§ RECORDS FOR THE TASK
· · · · · · ·
(* ===== verification/Events.v ===== *)
(** * Replication events: [core/repl/events.go]

    The payloads of journal entries and their JSON form. Payloads are stored
    in a JSONB column, so they are JSON values; decoding one into a Go struct
    looks up each field by its tag, keeps the zero value when it is absent or
    null, and fails on a value of the wrong type or an integer outside the
    int64 range. Encoding leaves out empty [omitempty] fields. *)

From S2P Require Import Prelude State.
Open Scope Z_scope.

(** ** Event kinds *)

Definition KindManifestPut : string := "manifest_put".
Definition KindBlobAvailable : string := "blob_available".
Definition KindTokenRevoke : string := "token_revoke".
Definition KindQuarantineSet : string := "quarantine_set".
Definition KindQuarantineRelease : string := "quarantine_release".
Definition KindConflictResolve : string := "conflict_resolve".

(** ** Payloads *)

Record ManifestPut := mkManifestPut {
  mp_feed : string;
  mp_path : string;
  mp_coord : string;
  mp_sha256 : string;
  mp_size : Z;
  mp_checksums : gmap string string;
  mp_metadata : gmap string string;
  mp_mutable : bool;
  mp_publisher : string;
  mp_site : string;
}.

Record BlobAvailable := mkBlobAvailable { ba_sha256 : string; ba_size : Z }.

Record TokenRevoke := mkTokenRevoke { tr_hash : string }.

Record QuarantineSet := mkQuarantineSet {
  qs_feed : string;
  qs_coordinate : string;
  qs_reason : string;
  qs_detail : string;
}.

Record QuarantineRelease := mkQuarantineRelease {
  qr_feed : string;
  qr_coordinate : string;
  qr_reason : string;
}.

Record ConflictResolve := mkConflictResolve {
  cr_feed : string;
  cr_path : string;
  cr_coord : string;
  cr_keep : string;
  cr_operator : string;
}.

(** ** Decoding *)

Abbreviation fields := (list (string * json)).

(** The value of a field: the last one wins when a key is repeated. *)
Fixpoint field (key : string) (fs : fields) : json :=
  match fs with
  | [] => JNull
  | (k, v) :: fs' =>
      match field key fs' with
      | JNull => if decide (k = key) then v else JNull
      | v' => v'
      end
  end.

Definition get_string (key : string) (fs : fields) : option string :=
  match field key fs with
  | JStr s => Some s
  | JNull => Some ""
  | _ => None
  end.

Definition get_int64 (key : string) (fs : fields) : option Z :=
  match field key fs with
  | JNum z => if decide (- 2 ^ 63 <= z < 2 ^ 63) then Some z else None
  | JNull => Some 0
  | _ => None
  end.

Definition get_bool (key : string) (fs : fields) : option bool :=
  match field key fs with
  | JBool b => Some b
  | JNull => Some false
  | _ => None
  end.

(** A JSON object of strings; a null value stores the empty string. *)
Fixpoint string_map (fs : fields) : option (gmap string string) :=
  match fs with
  | [] => Some ∅
  | (k, v) :: fs' =>
      m ← string_map fs';
      match v with
      | JStr s => Some (match m !! k with Some _ => m | None => <[k := s]> m end)
      | JNull => Some (match m !! k with Some _ => m | None => <[k := ""]> m end)
      | _ => None
      end
  end.

Definition get_map (key : string) (fs : fields) : option (gmap string string) :=
  match field key fs with
  | JObj m => string_map m
  | JNull => Some ∅
  | _ => None
  end.

(** The object a payload must be; null decodes as the zero value. *)
Definition object (j : json) : option fields :=
  match j with
  | JObj fs => Some fs
  | JNull => Some []
  | _ => None
  end.

Definition decode_manifest_put (j : json) : option ManifestPut :=
  fs ← object j;
  feed ← get_string "feed" fs;
  path ← get_string "path" fs;
  coord ← get_string "coordinate" fs;
  sha ← get_string "sha256" fs;
  size ← get_int64 "size" fs;
  checksums ← get_map "checksums" fs;
  metadata ← get_map "metadata" fs;
  mutable ← get_bool "mutable" fs;
  publisher ← get_string "published_by" fs;
  site ← get_string "site" fs;
  Some (mkManifestPut feed path coord sha size checksums metadata mutable publisher site).

Definition decode_blob_available (j : json) : option BlobAvailable :=
  fs ← object j;
  sha ← get_string "sha256" fs;
  size ← get_int64 "size" fs;
  Some (mkBlobAvailable sha size).

Definition decode_token_revoke (j : json) : option TokenRevoke :=
  fs ← object j;
  hash ← get_string "hash" fs;
  Some (mkTokenRevoke hash).

Definition decode_quarantine_set (j : json) : option QuarantineSet :=
  fs ← object j;
  feed ← get_string "feed" fs;
  coordinate ← get_string "coordinate" fs;
  reason ← get_string "reason" fs;
  detail ← get_string "detail" fs;
  Some (mkQuarantineSet feed coordinate reason detail).

Definition decode_quarantine_release (j : json) : option QuarantineRelease :=
  fs ← object j;
  feed ← get_string "feed" fs;
  coordinate ← get_string "coordinate" fs;
  reason ← get_string "reason" fs;
  Some (mkQuarantineRelease feed coordinate reason).

Definition decode_conflict_resolve (j : json) : option ConflictResolve :=
  fs ← object j;
  feed ← get_string "feed" fs;
  path ← get_string "path" fs;
  coord ← get_string "coordinate" fs;
  keep ← get_string "keep_sha256" fs;
  operator ← get_string "operator" fs;
  Some (mkConflictResolve feed path coord keep operator).

(** ** Encoding *)

Definition put_string (key s : string) : fields := [(key, JStr s)].
Definition put_nonempty (key s : string) : fields :=
  if decide (s = "") then [] else [(key, JStr s)].
Definition put_map (key : string) (m : gmap string string) : fields :=
  if decide (m = ∅) then []
  else [(key, JObj ((fun kv => (kv.1, JStr kv.2)) <$> map_to_list m))].

Definition encode_manifest_put (p : ManifestPut) : json :=
  JObj (put_string "feed" (mp_feed p) ++ put_string "path" (mp_path p) ++
        put_string "coordinate" (mp_coord p) ++ put_string "sha256" (mp_sha256 p) ++
        [("size", JNum (mp_size p))] ++ put_map "checksums" (mp_checksums p) ++
        put_map "metadata" (mp_metadata p) ++
        (if mp_mutable p then [("mutable", JBool true)] else []) ++
        put_string "published_by" (mp_publisher p) ++ put_nonempty "site" (mp_site p)).

Definition encode_blob_available (p : BlobAvailable) : json :=
  JObj [("sha256", JStr (ba_sha256 p)); ("size", JNum (ba_size p))].

Definition encode_token_revoke (p : TokenRevoke) : json :=
  JObj [("hash", JStr (tr_hash p))].

Definition encode_quarantine_set (p : QuarantineSet) : json :=
  JObj (put_string "feed" (qs_feed p) ++ put_string "coordinate" (qs_coordinate p) ++
        put_string "reason" (qs_reason p) ++ put_nonempty "detail" (qs_detail p)).

Definition encode_quarantine_release (p : QuarantineRelease) : json :=
  JObj (put_string "feed" (qr_feed p) ++ put_string "coordinate" (qr_coordinate p) ++
        put_string "reason" (qr_reason p)).

Definition encode_conflict_resolve (p : ConflictResolve) : json :=
  JObj (put_string "feed" (cr_feed p) ++ put_string "path" (cr_path p) ++
        put_string "coordinate" (cr_coord p) ++ put_string "keep_sha256" (cr_keep p) ++
        put_string "operator" (cr_operator p)).

(** ** Round trips *)

Lemma field_app key fs gs :
  field key (fs ++ gs) = match field key gs with JNull => field key fs | v => v end.
Proof.
  induction fs as [|[k v] fs IH]; simpl; [by destruct (field key gs)|].
  rewrite IH. by destruct (field key gs).
Qed.

Lemma field_put_string key k s :
  field key (put_string k s) = if decide (k = key) then JStr s else JNull.
Proof. done. Qed.

Lemma field_put_nonempty key k s :
  field key (put_nonempty k s) =
  if decide (k = key /\ s <> "") then JStr s else JNull.
Proof. unfold put_nonempty. repeat case_decide; simpl; repeat case_decide; naive_solver. Qed.

Lemma field_put_map key k m :
  field key (put_map k m) =
  if decide (k = key /\ m <> ∅)
  then JObj ((fun kv => (kv.1, JStr kv.2)) <$> map_to_list m) else JNull.
Proof.
  unfold put_map. repeat case_decide; simpl; repeat case_decide; naive_solver.
Qed.

Lemma string_map_list (l : list (string * string)) :
  NoDup l.*1 ->
  string_map ((fun kv => (kv.1, JStr kv.2)) <$> l) = Some (list_to_map l).
Proof.
  induction l as [|[k s] l IH]; [done|].
  rewrite !fmap_cons. intros [Hk Hnd]%NoDup_cons. cbn [string_map]. rewrite IH by done. simpl.
  by rewrite not_elem_of_list_to_map_1 by done.
Qed.

Lemma get_map_put key m fs gs :
  field key gs = JNull -> field key fs = JNull ->
  get_map key (fs ++ put_map key m ++ gs) = Some m.
Proof.
  intros Hg Hf. unfold get_map. rewrite !field_app, Hg, field_put_map.
  case_decide as Hm.
  - rewrite string_map_list by apply NoDup_fst_map_to_list.
    by rewrite list_to_map_to_list.
  - rewrite Hf. destruct (decide (m = ∅)) as [->|]; naive_solver.
Qed.

(** Evaluate the comparison of literal keys. *)
Ltac decide_keys :=
  repeat match goal with
  | |- context [decide (?a = ?b)] =>
      first [ rewrite (decide_False (P := a = b)) by discriminate
            | rewrite (decide_True (P := a = a)) by reflexivity ]
  | |- context [decide (?a = ?b /\ ?c)] =>
      first [ rewrite (decide_False (P := a = b /\ c)) by (intros [? _]; discriminate)
            | rewrite (decide_ext (a = a /\ c) c) by tauto ]
  end.

Lemma field_if key (b : bool) fs :
  field key (if b then fs else []) = if b then field key fs else JNull.
Proof. by destruct b. Qed.

Lemma field_one key k v : field key [(k, v)] = if decide (k = key) then v else JNull.
Proof. done. Qed.

Create Rewrite HintDb json.
#[export] Hint Rewrite field_app field_put_string field_put_nonempty field_put_map
  field_if field_one : json.

(** Compute a getter on an encoded object. *)
Ltac getter := unfold get_string, get_int64, get_bool, get_map; autorewrite with json; decide_keys.

Lemma string_map_encoded (m : gmap string string) :
  string_map ((fun kv => (kv.1, JStr kv.2)) <$> map_to_list m) = Some m.
Proof.
  rewrite string_map_list by apply NoDup_fst_map_to_list. by rewrite list_to_map_to_list.
Qed.

Definition int64 (z : Z) : Prop := - 2 ^ 63 <= z < 2 ^ 63.

#[export] Instance int64_dec z : base.Decision (int64 z).
Proof. unfold int64. apply _. Defined.

(** A manifest_put payload survives its journal encoding. *)
Lemma decode_encode_manifest_put p :
  int64 (mp_size p) -> decode_manifest_put (encode_manifest_put p) = Some p.
Proof.
  intros Hs. destruct p as [feed path coord sha size cs md mut pub site]; simpl in *.
  unfold decode_manifest_put, encode_manifest_put. cbn [object mbind option_bind].
  set (fs := _ ++ _).
  assert (get_string "feed" fs = Some feed) as -> by (subst fs; getter; by destruct mut). simpl.
  assert (get_string "path" fs = Some path) as -> by (subst fs; getter; by destruct mut). simpl.
  assert (get_string "coordinate" fs = Some coord) as -> by (subst fs; getter; by destruct mut). simpl.
  assert (get_string "sha256" fs = Some sha) as -> by (subst fs; getter; by destruct mut). simpl.
  assert (get_int64 "size" fs = Some size) as ->
    by (subst fs; getter; destruct mut; simpl; by rewrite decide_True). simpl.
  assert (get_map "checksums" fs = Some cs) as ->.
  { subst fs; getter. destruct mut; simpl; case_decide as Hc;
      rewrite ?string_map_encoded; f_equal; try done; symmetry; by apply dec_stable. }
  simpl. assert (get_map "metadata" fs = Some md) as ->.
  { subst fs; getter. destruct mut; simpl; case_decide as Hc;
      rewrite ?string_map_encoded; f_equal; try done; symmetry; by apply dec_stable. }
  simpl. assert (get_bool "mutable" fs = Some mut) as -> by (subst fs; getter; by destruct mut).
  simpl. assert (get_string "published_by" fs = Some pub) as -> by (subst fs; getter; by destruct mut).
  simpl. assert (get_string "site" fs = Some site) as ->.
  { subst fs; getter. destruct mut; simpl; case_decide; f_equal; try done;
      symmetry; by apply dec_stable. }
  done.
Qed.

Lemma decode_encode_blob_available p :
  int64 (ba_size p) -> decode_blob_available (encode_blob_available p) = Some p.
Proof. intros H. destruct p. unfold decode_blob_available; simpl in *. getter. simpl. by rewrite decide_True. Qed.

Lemma decode_encode_token_revoke p : decode_token_revoke (encode_token_revoke p) = Some p.
Proof. by destruct p. Qed.

Lemma decode_encode_quarantine_release p :
  decode_quarantine_release (encode_quarantine_release p) = Some p.
Proof. by destruct p. Qed.

Lemma decode_encode_conflict_resolve p :
  decode_conflict_resolve (encode_conflict_resolve p) = Some p.
Proof. by destruct p. Qed.

Lemma decode_encode_quarantine_set p :
  decode_quarantine_set (encode_quarantine_set p) = Some p.
Proof.
  destruct p as [feed coord reason detail].
  unfold decode_quarantine_set, encode_quarantine_set, put_nonempty; simpl.
  by case_decide; subst.
Qed.
Lemma no_new_authority_tokens db db1 db2 :
  tokens db2 = tokens db1 -> no_new_authority db db1 -> no_new_authority db db2.
Proof.
  intros E [H1 H2]. split.
  - intros h t. rewrite E. apply H1.
  - intros h Hh. apply H2 in Hh. rewrite revoked_hashes_spec in *. by rewrite E.
Qed.

Lemma revoke_token_authority db0 h db db' :
  no_new_authority db0 db -> revoke_token h db = Ok db' -> no_new_authority db0 db'.
Proof.
  intros [H1 H2]. unfold revoke_token.
  destruct (tokens db !! h) as [t|] eqn:Et; [|case_match; [done|]]; intros [= <-]; split;
    intros h' Hh; simpl in *.
  1, 3: intros Hr Hf; apply lookup_insert_Some in Hr as [[<- <-]|[? ?]]; [done|auto].
  all: apply H2 in Hh; rewrite revoked_hashes_spec in Hh |- *; simpl;
    destruct (decide (h = h')) as [->|]; simplify_map_eq; eauto.
Qed.

(** Close an obligation of the preservation section about a predicate that
    only reads [tokens]. *)
Ltac by_tokens :=
  cbv zeta; intros; eapply no_new_authority_tokens; [|eassumption];
  repeat match goal with
  | |- context [syncConflictQuarantineTx ?f ?c ?x] =>
      destruct (sync_tables f c x) as (_ & _ & _ & -> & _)
  | |- context [applyResolutionTx ?f ?p ?c ?r ?d ?x] =>
      destruct (apply_resolution_tables f p c r d x) as (_ & _ & -> & _)
  | |- context [recordResolution ?f ?p ?c ?r ?o ?d ?x] =>
      destruct (resolution_tables f p c r o d x) as (_ & _ & _ & -> & _)
  | |- context [recordResolvedConflictTx ?p ?k ?r ?s ?x] =>
      destruct (resolved_conflict_tables p k r s x) as (_ & _ & _ & -> & _)
  | |- context [insertHosted ?p ?e ?x] => destruct (insert_tables p e x) as (_ & _ & _ & -> & _)
  | |- context [updateHosted ?p ?e ?x] => destruct (update_tables p e x) as (_ & _ & _ & -> & _)
  | |- context [quarantineTx ?f ?c ?r ?d ?h ?x] =>
      destruct (quarantine_decision_tables f c r d h x) as (_ & _ & _ & -> & _)
  | |- context [releaseQuarantineTx ?f ?c ?r ?h ?x] =>
      destruct (release_decision_tables f c r h x) as (_ & _ & _ & -> & _)
  end; reflexivity.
· · · · · · ·
§ WORK TASK
Lines from the top of the data above through the line containing "in a JSONB column, so" must be repeated exactly. All other lines stay out.

§ TASK RESULT
(* ===== verification/Events.v ===== *)
(** * Replication events: [core/repl/events.go]

    The payloads of journal entries and their JSON form. Payloads are stored
    in a JSONB column, so they are JSON values; decoding one into a Go struct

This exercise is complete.